Multiple gene panels and high-throughput sequencing allow for analysis of many genes sequentially or simultaneously. This analysis is more comprehensive and potentially more efficient. This is particularly helpful since multiple genes have been associated with noncompaction/hypertrabeculation and discerning genetic alteration using cardiac phenotype is difficult. With exome and genome-based tests, a vast array of genes can be tested. Such testing has the potential to analyze all known noncompaction/hypertrabeculation or cardiomyopathy-associated genes.

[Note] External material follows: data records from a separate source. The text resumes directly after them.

(** * Vision App: image transformation and size-report pipeline

    A shallow embedding of [app.py] (a Streamlit front end over OpenCV, NumPy
    and Pillow) and the properties of its transformation / encoding /
    size-report pipeline.

    Layout:
    - [PyFloat]: Python's [float] (binary64, round to nearest even) as far as
      the program uses it: [int / int], [-], [/], [*] and [int(float)];
    - [ndarray], [pil_image]: NumPy arrays of 8-bit samples and Pillow images;
    - [Cv2]: the OpenCV calls the program makes ([cvtColor], [resize],
      [imdecode], [GaussianBlur], [Canny]);
    - [Backend]: the codecs and the resampling kernel, which the program
      treats as trusted primitives, with the contracts it relies on;
    - [Pil]: [Image.fromarray] and [Image.save] with their keyword options;
    - [App]: the functions of [app.py], [main] included;
    - [Reference]: a small backend on which the program runs;
    - lemmas on the model, then the properties of the program. *)

From Stdlib Require Import String Ascii ZArith List Lia Bool.
From coqutil Require Import Byte.
Import ListNotations.
Local Open Scope Z_scope.

(* ================================================================= *)
(** ** Exceptions and results *)

(** The exceptions the program can meet.  [CvError] is [cv2.error], raised by
    an OpenCV assertion; [PilError] stands for what Pillow raises;
    [IndexError] and [TypeError] are Python's, met when a shape is too short
    and when [None] reaches an OpenCV call. *)
Inductive exn : Type :=
| ZeroDivisionError
| CvError (what : string)
| PilError (what : string)
| IndexError
| TypeError (what : string).

Inductive result (A : Type) : Type :=
| Ok (a : A)
| Raise (e : exn).
Arguments Ok {A} a.
Arguments Raise {A} e.

Definition bind {A B : Type} (r : result A) (k : A -> result B) : result B :=
  match r with
  | Ok a => k a
  | Raise e => Raise e
  end.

Broader exome/genome testing could yield additional beneficial information (e.g. pharmacogenetic-relevant variants) given that patients with noncompaction/hypertrabeculation cardiomyopathy may face new medications, hospitalizations, or sometimes cardiac transplantation [Zuckerman et al., 2011]. Data from the genome could be integrated into multiple aspects of patient care, given sufficient research. Genome-wide tests, however, will also reveal more variants and this will require interpretative expertise (Table III) and correlation with individual clinical data.

Table III.

Challenges in Genomic Test Interpretation

Variation Challenge Comments
Missense variants Unclear clinical significance Dependent on variation in controls, functional prediction, or experimental data
Indels May be missed in high-throughput analyses Should be specifically assessed in sequencing analysis [Genomes Project et al., 2012; Lescai et al., 2012]
Deletions/duplications, large May be missed in standard sequencing or in exome studies Should be specifically assessed
Noncoding or uncaptured genomic regions Variation may be in under-explored regions of the genome [Liu et al., 2013]
Pseudogenes Determining true from false positive variation in gene Multigene families [Karakoc et al., 2012]
Genotype-phenotype Variable penetrance [Hoedemaekers et al., 2010; Probst et al., 2011]

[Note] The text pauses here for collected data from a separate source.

Lemma scan_anchors_stuck fuel :
  forall vs visited unitigs visited' unitigs',
  (forall v, v ∈ vs -> interior g v = false) ->
  safe_for g stuck visited ->
  scan_anchors g fuel vs visited unitigs = Ok (visited', unitigs') ->
  safe_for g stuck visited' /\ forall v w, v ∈ vs -> has_edge g v w -> ~ stuck w.
Proof.
  induction vs as [|v vs IH]; intros visited unitigs visited' unitigs' Hvs Hs Hr.
  { simpl in Hr. simplify_eq. split; [done|]. by intros v w ?%elem_of_nil. }
  simpl in Hr.
  destruct (scan_neighbors g fuel v _ _ _) as [[vis1 us1]| |] eqn:En; [|done..].
  destruct (scan_neighbors_stuck fuel v (Hvs v ltac:(left)) _ _ _ _ _ Hs En) as [Hs1 Hall1].
  destruct (IH _ _ _ _ (fun v' Hv' => Hvs v' ltac:(by right)) Hs1 Hr) as [Hs' Hall].
  split; [done|].
  intros v' w [->|Hv']%elem_of_cons Hvw; [by apply Hall1|by apply (Hall v')].
Qed.

Lemma unitigs_of_stuck fuel v w us :
  v ∈ anchors g -> has_edge g v w -> stuck w -> unitigs_of g fuel <> Ok us.
Proof.
  intros Hv Hvw Hd. unfold unitigs_of.
  destruct (scan_anchors g fuel _ _ _) as [[vis us']| |] eqn:Es; [|done..].
  destruct (scan_anchors_stuck fuel _ _ _ _ _ (anchors_not_interior g)
              (fun a b H => False_ind _ (not_elem_of_empty _ H)) Es) as [_ Hall].
  by destruct (Hall v w Hv Hvw).
Qed.
End never_returns.

Lemma walk_trapped g u :
  trapped g u -> forall fuel path visited, walk g fuel u path visited = OutOfFuel.
Proof.
  intros (S & Hu & HS) fuel. revert u Hu.
  induction fuel as [|fuel IH]; intros u Hu path visited; [done|].
  destruct (HS u Hu) as (Hi & n & l & Hs & Hn). simpl. rewrite Hi, Hs. by apply IH.
Qed.

(** X13: when the degree maps let the [while] loop into a set of nodes
    that all pass the loop condition and whose first successors stay in the
    set (a cycle that the degrees do not show), the loop started there uses
    up any fuel, and when such a node is a neighbor of an anchor no run of
    the extractor returns a list of unitigs: the loop does not consult
    [visited_edges]. *)
Theorem interior_cycle_never_returns (g : graph) (v w : node) :
  v ∈ anchors g -> has_edge g v w -> trapped g w ->
  (forall fuel path visited, (while_loop fuel w path visited g).1 = OutOfFuel) /\
  (forall fuel us, (find_unitigs fuel g).1 <> Ok us).
Proof.
  intros Hv Hvw Ht. split.
  - intros fuel path visited.
    destruct (while_loop_sim g fuel w path visited g (same_view_refl g)) as (g' & -> & _).
    by apply walk_trapped.
  - intros fuel us.
    destruct (find_unitigs_sim g g fuel (same_view_refl g) eq_refl) as (g1 & -> & _).
    apply (unitigs_of_stuck g (trapped g)) with (v := v) (w := w); try done.
    intros u f path visited r Hu. by rewrite walk_trapped.
Qed.

Lemma interior_cycle_never_returns_witness :
  (find_unitigs 50
     (Graph [("S", ["A"]); ("A", ["B"]); ("B", ["A"])]
            [("S", 0); ("A", 1); ("B", 1)]
            [("S", 1); ("A", 1); ("B", 1)])%string).1 <> Ok [].
Proof.
  set (g := (Graph [("S", ["A"]); ("A", ["B"]); ("B", ["A"])]
                   [("S", 0); ("A", 1); ("B", 1)]
                   [("S", 1); ("A", 1); ("B", 1)])%string).
  assert ("S"%string ∈ anchors g) as Ha by (vm_compute; left).
  assert (has_edge g "S"%string "A"%string) as He by (vm_compute; left).
  assert (trapped g "A"%string) as Ht.
  { exists (fun u => u = "A"%string \/ u = "B"%string). split; [by left|].
    intros u [->| ->]; (split; [reflexivity|]).
    - exists "B"%string, []. split; [reflexivity|by right].
    - exists "A"%string, []. split; [reflexivity|by left]. }
  apply (proj2 (interior_cycle_never_returns g "S"%string "A"%string Ha He Ht) 50%nat []).
Defined.

(** * Maximum subarray *)

Section ranges.
Context {S : Type}.
Implicit Types (body : S -> Z -> option S) (Inv : Z -> S -> Prop).

Lemma py_range2_nil lo hi : hi <= lo -> py_range2 lo hi = [].
Proof. intros H. unfold py_range2. by replace (Z.to_nat (hi - lo)) with 0%nat by lia. Qed.

Lemma py_range2_cons lo hi : lo < hi -> py_range2 lo hi = lo :: py_range2 (lo + 1) hi.
Proof.
  intros H. unfold py_range2.
  replace (Z.to_nat (hi - lo)) with (Datatypes.S (Z.to_nat (hi - (lo + 1)))) by lia.
  simpl. f_equal; [lia|]. rewrite <- fmap_S_seq, <- list_fmap_compose.
  apply list_fmap_ext. intros _ d _. simpl. lia.
Qed.

Lemma py_range_down_nil start stop : start <= stop -> py_range_down start stop = [].
Proof.
  intros H. unfold py_range_down.
  by replace (Z.to_nat (start - stop)) with 0%nat by lia.
Qed.

Lemma py_range_down_cons start stop :
  stop < start -> py_range_down start stop = start :: py_range_down (start - 1) stop.
Proof.
  intros H. unfold py_range_down.
  replace (Z.to_nat (start - stop)) with (Datatypes.S (Z.to_nat (start - 1 - stop))) by lia.
  simpl. f_equal; [lia|]. rewrite <- fmap_S_seq, <- list_fmap_compose.
  apply list_fmap_ext. intros _ d _. simpl. lia.
Qed.

Lemma py_range_range2 n : py_range n = py_range2 0 n.
Proof.
  unfold py_range, py_range2. rewrite Z.sub_0_r. apply list_fmap_ext. intros _ d _. lia.
Qed.

(** An ascending loop keeps an invariant indexed by the next index. *)
Lemma for_each_up body Inv lo hi s :
  lo <= hi -> Inv lo s ->
  (forall j s, lo <= j < hi -> Inv j s -> exists s', body s j = Some s' /\ Inv (j + 1) s') ->
  exists s', for_each body (py_range2 lo hi) s = Some s' /\ Inv hi s'.
Proof.
  intros Hle. remember (Z.to_nat (hi - lo)) as n eqn:Hn.
  revert lo s Hle Hn. induction n as [|n IH]; intros lo s Hle Hn H0 Hstep.
  - assert (lo = hi) as -> by lia. rewrite py_range2_nil by lia. by exists s.
  - rewrite py_range2_cons by lia. simpl.
    destruct (Hstep lo s ltac:(lia) H0) as (s1 & -> & H1).
    apply IH; [lia|lia|done|]. intros j s2 Hj. apply Hstep. lia.
Qed.

(** A descending loop keeps an invariant indexed by the next index. *)
Lemma for_each_down body Inv start stop s :
  stop <= start -> Inv start s ->
  (forall i s, stop < i <= start -> Inv i s -> exists s', body s i = Some s' /\ Inv (i - 1) s') ->
  exists s', for_each body (py_range_down start stop) s = Some s' /\ Inv stop s'.
Proof.
  intros Hle. remember (Z.to_nat (start - stop)) as n eqn:Hn.
  revert start s Hle Hn. induction n as [|n IH]; intros start s Hle Hn H0 Hstep.
  - assert (start = stop) as -> by lia. rewrite py_range_down_nil by lia. by exists s.
  - rewrite py_range_down_cons by lia. simpl.
    destruct (Hstep start s ltac:(lia) H0) as (s1 & -> & H1).
    apply IH; [lia|lia|done|]. intros j s2 Hj. apply Hstep. lia.
Qed.
End ranges.

Section segments.
Variable arr : list Z.
Implicit Types (i j l r : Z).

Lemma Zsum_app_list (l1 l2 : list Z) : Zsum (l1 ++ l2) = Zsum l1 + Zsum l2.
Proof. induction l1; simpl; lia. Qed.

Lemma py_getitem_inside i :
  0 <= i < Z.of_nat (length arr) ->
  exists a, py_getitem arr i = Some a /\ arr !! Z.to_nat i = Some a.
Proof.
  intros H. unfold py_getitem.
  destruct (Z.leb_spec 0 i), (Z.ltb_spec i (Z.of_nat (length arr))); try lia. simpl.
  destruct (lookup_lt_is_Some_2 arr (Z.to_nat i)) as [a Ha]; [lia|]. by exists a.
Qed.

(** A segment sum is a difference of prefix sums. *)
Lemma seg_sum_prefix i j :
  0 <= i -> i <= j + 1 ->
  seg_sum arr i j = Zsum (take (Z.to_nat (j + 1)) arr) - Zsum (take (Z.to_nat i) arr).
Proof.
  intros Hi Hj. unfold seg_sum.
  replace (Z.to_nat (j + 1)) with (Z.to_nat i + Z.to_nat (j + 1 - i))%nat by lia.
  rewrite <- take_take_drop, Zsum_app_list. lia.
Qed.

Lemma prefix_succ (n : nat) a :
  arr !! n = Some a -> Zsum (take (Datatypes.S n) arr) = Zsum (take n arr) + a.
Proof. intros H. rewrite (take_S_r _ _ _ H), Zsum_app_list. simpl. lia. Qed.

Lemma seg_sum_empty i : 0 <= i -> seg_sum arr i (i - 1) = 0.
Proof. intros H. rewrite seg_sum_prefix by lia. replace (i - 1 + 1) with i by lia. lia. Qed.

Lemma seg_sum_right i j a :
  0 <= i -> i <= j -> arr !! Z.to_nat j = Some a ->
  seg_sum arr i j = seg_sum arr i (j - 1) + a.
Proof.
  intros Hi Hj Ha. rewrite !seg_sum_prefix by lia.
  replace (Z.to_nat (j + 1)) with (Datatypes.S (Z.to_nat j)) by lia.
  rewrite (prefix_succ _ a Ha). replace (j - 1 + 1) with j by lia. lia.
Qed.

Lemma seg_sum_left i j a :
  0 <= i -> i <= j -> arr !! Z.to_nat i = Some a ->
  seg_sum arr i j = a + seg_sum arr (i + 1) j.
Proof.
  intros Hi Hj Ha. rewrite !seg_sum_prefix by lia.
  replace (Z.to_nat (i + 1)) with (Datatypes.S (Z.to_nat i)) by lia.
  rewrite (prefix_succ _ a Ha). lia.
Qed.

Lemma seg_sum_split i m j :
  0 <= i -> i <= m + 1 -> m <= j ->
  seg_sum arr i j = seg_sum arr i m + seg_sum arr (m + 1) j.
Proof. intros Hi Hm Hj. rewrite !seg_sum_prefix by lia. lia. Qed.

Lemma best_of_ext (D D' : Z -> Z -> Prop) m l r :
  (forall i j, D i j <-> D' i j) -> best_of arr D m l r -> best_of arr D' m l r.
Proof.
  intros HD. destruct m as [|s]; simpl.
  - intros H i j Hd. by apply (H i j), HD.
  - intros (Hlr & Hs & Hmax). split; [by apply HD|]. split; [done|].
    intros i j Hd. by apply Hmax, HD.
Qed.

(** One more index pair, with the test [seg_sum > max_sum] of the loops. *)
Lemma best_of_add (D D' : Z -> Z -> Prop) m l r i0 j0 :
  (forall i j, D' i j <-> D i j \/ (i = i0 /\ j = j0)) ->
  best_of arr D m l r ->
  if exceeds (seg_sum arr i0 j0) m
  then best_of arr D' (Fin (seg_sum arr i0 j0)) i0 j0
  else best_of arr D' m l r /\ exists s, m = Fin s.
Proof.
  intros HD Hb. destruct m as [|s]; simpl in *.
  - split; [apply HD; by right|]. split; [done|].
    intros i j [Hd|[-> ->]]%HD; [by destruct (Hb i j)|lia].
  - destruct Hb as (Hlr & Hs & Hmax). destruct (Z.ltb_spec s (seg_sum arr i0 j0)).
    + split; [apply HD; by right|]. split; [done|].
      intros i j [Hd|[-> ->]]%HD; [|lia]. specialize (Hmax i j Hd). lia.
    + split; [|by exists s]. split; [apply HD; by left|]. split; [done|].
      intros i j [Hd|[-> ->]]%HD; [by apply Hmax|lia].
Qed.
End segments.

Gene Variants and Patient Diversity

Cardiomyopathies affect patients of all races and ethnicities, but important clinical differences are seen in individual physiology. Several groups have reported increased hypertrabeculation in patients of African descent and suggest that racial differences in ventricular trabeculation may exist [Kohli et al., 2008; Luijkx et al., 2012]. However, information on race/ethnicity is sometimes missing in published reports of noncompaction/hypertrabeculation and cardiomyopathy, and such information may be important for interpreting clinical phenotypes and genomic variation. Since genomic variants differ by race/ethnicity, clinical test interpretation may need to be tailored to each patient.

FUTURE DIRECTIONS

Although clinical criteria exist for noncompaction/hypertrabeculation, translational research will need continuing development to inform clinical care. It is unclear whether a neonate with noncompaction cardiomyopathy has a similar underlying ventricular pathophysiology as a child with congenital heart malformation and hypertrabeculation. How does this relate to ventricular function and response to treatment? How does pediatric noncompacted/hypertrabeculated physiology compare to adult disease? Noncompaction/hypertrabeculation, ultimately, may be a recognizable phenotype in a heterogeneous group of patients [Oechslin et al., 2011]. These patients will require our attention to identify forms of disease amenable to different therapies. Genetic testing provides powerful tools for this, and the challenge is how to leverage the full capabilities of genomics for clinical care. With further clinical and scientific progress, we can drive further advances in patient care.

ACKNOWLEDGMENTS

Grant Sponsor:

JS receives support from the National Institutes of Health, National Heart Lung, and Blood Institute, Grant HL092970 (JS).

Biography

Joseph Shieh, M.D. Ph.D. is a physician in the Department of Pediatrics and an investigator in the Institute for Human Genetics at the University of California San Francisco. Dr. Shieh practices genomic medicine and received his degrees from Stanford University and the University of Pennsylvania. He trained at the University of Washington and Seattle Children’s Hospital in genetics at Stanford and UCSF. His research focuses on the genomics of birth defects, undiagnosed diseases, and cardiovascular biology.